Return each line of the listing that has the word "IsContainerPath" in it.

• [TASK MATERIAL]:
========

(* ===== verification/Paths.v ===== *)
(** * common/: the path scheme and the platform's built-in paths

    [constants.go], [path_types.go], [platform.go]: every piece of state has a
    path [blcc://eth1.0/account/0x<40 hex digits>/...].  The module [PathTypes]
    holds the parsers of [path_types.go], [Platform] the table of built-in
    paths and the predicates the execution cache decides with. *)
From S2P Require Import Prelude GoString Interfaces.

(** ** constants.go *)
Module Constants.
Definition MAX_DEPTH : Z := 12.
Definition SYSTEM : Z := MaxInt32.
(** [iota] counts the constants of the block from 0. *)
Definition UNKNOWN : Z := 2.
Definition ARN_PATH : Z := 2.
Definition MIN_READ_SIZE : Z := 32.
Definition MIN_WRITE_SIZE : Z := 32.
Definition EXECUTION_PARALLELISM : Z := 32.
Definition DEFAULT_EXECUTION_PARALLELISM : Z := 0.
Definition ETH : string := "blcc://eth1.0/".
Definition ETH_ACCOUNT_PREFIX : string := ETH +:+ "account/".
Definition ETH_ACCOUNT_PREFIX_LENGTH : nat := len ETH_ACCOUNT_PREFIX.
Definition ETH_ACCOUNT_LENGTH : nat := 42.
Definition ETH_ACCOUNT_FULL_LENGTH : nat := ETH_ACCOUNT_PREFIX_LENGTH + ETH_ACCOUNT_LENGTH.
Definition ETH_NATIVE_PATH : string := "/native/".
Definition ETH_STORAGE_PREFIX : string := ETH_ACCOUNT_PREFIX +:+ "storage/".
Definition ETH_STORAGE_PREFIX_LENGTH : nat := len ETH_STORAGE_PREFIX + ETH_ACCOUNT_LENGTH.
Definition ETH_STORAGE_NATIVE_PREFIX_LENGTH : nat := ETH_STORAGE_PREFIX_LENGTH + len ETH_NATIVE_PATH.
Definition SELECTOR_LENGTH : nat := 4.
Definition SHORT_CONTRACT_ADDRESS_LENGTH : nat := 4.
Definition CALLEE_ID_LENGTH : nat := SHORT_CONTRACT_ADDRESS_LENGTH + SELECTOR_LENGTH.
Definition LATEST_STATE_VERSION : Z := MaxUint64.
Definition PATH_ROOT : string := "/".
Definition PATH_CODE : string := "/code".
Definition PATH_NONCE : string := "/nonce".
Definition PATH_BALANCE : string := "/balance".
Definition PATH_FUNC_PROFILE : string := "/profiles/".
Definition PATH_STORAGE_ROOT : string := "/storage/".
Definition PATH_ARCO_CONTAINER : string := "container/".
Definition PATH_ETH_NATIVE : string := "native/".
Definition PATH_STORAGE_CONTAINER : string := PATH_STORAGE_ROOT +:+ PATH_ARCO_CONTAINER.
Definition PATH_STORAGE_NATIVE : string := PATH_STORAGE_ROOT +:+ PATH_ETH_NATIVE.
Definition PATH_PARALLELISM_DEGREE : string := "parallelism-degree".
Definition PATH_DEFERRED_PAYMENT : string := "prepayment".
Definition PATH_PREPAYERS : string := "prepayers/".
Definition PATH_CONFLICT_INFO : string := "conflicts/".
Definition MAX_NUM_CONFLICTS : Z := 256.
End Constants.
Import Constants.

Abbreviation slash := "/"%char.

(** ** path_types.go *)
Module PathTypes.
Definition ParseAccountAddr (acct : string) : string * string * string :=
  if decide (len acct < ETH_ACCOUNT_PREFIX_LENGTH + ETH_ACCOUNT_LENGTH)
  then (acct, "", "")
  else (str_take ETH_ACCOUNT_PREFIX_LENGTH acct,
        str_slice acct ETH_ACCOUNT_PREFIX_LENGTH (ETH_ACCOUNT_PREFIX_LENGTH + ETH_ACCOUNT_LENGTH),
        str_drop (ETH_ACCOUNT_PREFIX_LENGTH + ETH_ACCOUNT_LENGTH) acct).

Definition GetAccountAddr (path : string) : string :=
  let '(_, addr, _) := ParseAccountAddr path in addr.

Definition GetPathUnder (key prefix : string) : string :=
  if decide (ETH_ACCOUNT_PREFIX_LENGTH + ETH_ACCOUNT_LENGTH < len key) then
    let subKey := str_drop (ETH_ACCOUNT_PREFIX_LENGTH + ETH_ACCOUNT_LENGTH) key in
    if negb (String.eqb subKey prefix) && HasPrefix subKey prefix
    then str_drop (len prefix) subKey
    else ""
  else "".

(** The loop of [GetSegmentAt]: [rest] is [path[i:]]; the iteration with
    [rest = ""] is the one with [i == len(path)]. *)
Fixpoint segment_loop (path : string) (n : Z) (includeLeading includeTrailing : bool)
    (rest : string) (i : nat) (seg start : Z) : string * bool :=
  let end_ := match rest with "" => true | String c _ => Ascii.eqb c slash end in
  let found :=
    let segment := str_slice path (Z.to_nat start) i in
    let segment := if includeLeading then "/" +:+ segment else segment in
    let segment := if includeTrailing then segment +:+ "/" else segment in
    (segment, true) in
  let next seg start :=
    match rest with
    | "" => ("", false)
    | String _ rest' =>
        segment_loop path n includeLeading includeTrailing rest' (S i) seg start
    end in
  if (start =? -1)%Z then
    if negb end_ then next seg (Z.of_nat i) else next seg start
  else
    if end_ then
      let seg := (seg + 1)%Z in
      if (seg =? n)%Z then found else next seg (-1)%Z
    else next seg start.

Definition GetSegmentAt (path : string) (n : Z) (includeLeading includeTrailing : bool)
    : string * bool :=
  segment_loop path n includeLeading includeTrailing path 0 (-1) (-1).

Definition ShouldPersistToEth (path : string) : bool :=
  if decide (len path <= ETH_ACCOUNT_FULL_LENGTH + 1) then false
  else if HasSuffix path PATH_NONCE || HasSuffix path PATH_BALANCE || HasSuffix path PATH_CODE
  then true
  else if HasSuffix path "/" then false
  else let '(sub, ok) := GetSegmentAt path 5 false true in
       ok && String.eqb sub PATH_ETH_NATIVE.

Definition ShouldPersistToArco (path : string) : bool := true.

Definition GetParentPath (key : string) : string * string :=
  if (len key =? 0) || String.eqb key "/" then (key, key)
  else
    let cut := (LastIndexByte slash (str_take (len key - 1) key) + 1)%Z in
    let path := str_take (Z.to_nat cut) key in
    (path, str_drop (len path) key).

Definition IsEthAddress (path : string) : bool :=
  if negb (HasPrefix path "0x") then false
  else (len path =? ETH_ACCOUNT_LENGTH)
       || ((len path =? ETH_ACCOUNT_LENGTH + 1) && HasSuffix path "/").
End PathTypes.
Import PathTypes.

(** ** platform.go *)
Module Platform.
Section platform.
Context `{TypeIDs}.

Definition NewPlatform : gmap string Z :=
  list_to_map [(PATH_ROOT, PATH); (PATH_CODE, BYTES); (PATH_NONCE, UINT64);
    (PATH_BALANCE, UINT256); (PATH_FUNC_PROFILE, PATH); (PATH_STORAGE_ROOT, PATH);
    (PATH_STORAGE_CONTAINER, PATH); (PATH_STORAGE_NATIVE, PATH)].

(** [Hex2int] is common-lib's. *)
Definition ETHAccountShard (Hex2int : ascii -> Z) (numOfShard : Z) (key : string) : option Z :=
  if decide (len key < 24) then None
  else match String.get 22 key, String.get 23 key with
       | Some c0, Some c1 =>
           if (numOfShard =? 0)%Z then None
           else Some (Z.rem (Hex2int c0 * 16 + Hex2int c1) numOfShard)
       | _, _ => None
       end.

Definition GetDefault `{SliceLib} `{MapLib} (defaultPaths : gmap string Z) (acct : string)
    : list string * list Z :=
  let '(paths, typeIds) := map_KVs defaultPaths in
  let '(paths, typeIds) := slice_SortBy1st str_ltb paths typeIds in
  (map (fun path => ETH_ACCOUNT_PREFIX +:+ (acct +:+ path)) paths, typeIds).

Definition IsSysPath (defaultPaths : gmap string Z) (path : string) : bool :=
  if decide (len path <= ETH_ACCOUNT_FULL_LENGTH) then true
  else
    let subPath := str_drop ETH_ACCOUNT_FULL_LENGTH path in
    bool_decide (is_Some (defaultPaths !! subPath)).

Definition IsContainerPath (path : string) : bool := HasSuffix path "/container/".

Definition IsImmediateChildOfSysPath (defaultPaths : gmap string Z) (path : string) : bool :=
  if IsSysPath defaultPaths path then true
  else
    let '(parent, _) := GetParentPath path in
    if IsContainerPath parent then false
    else IsSysPath defaultPaths parent || negb (ContainsByte slash parent).
End platform.
End Platform.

========

• [ANSWER TO THE PROBLEM]:
Definition IsContainerPath (path : string) : bool := HasSuffix path "/container/".
    if IsContainerPath parent then false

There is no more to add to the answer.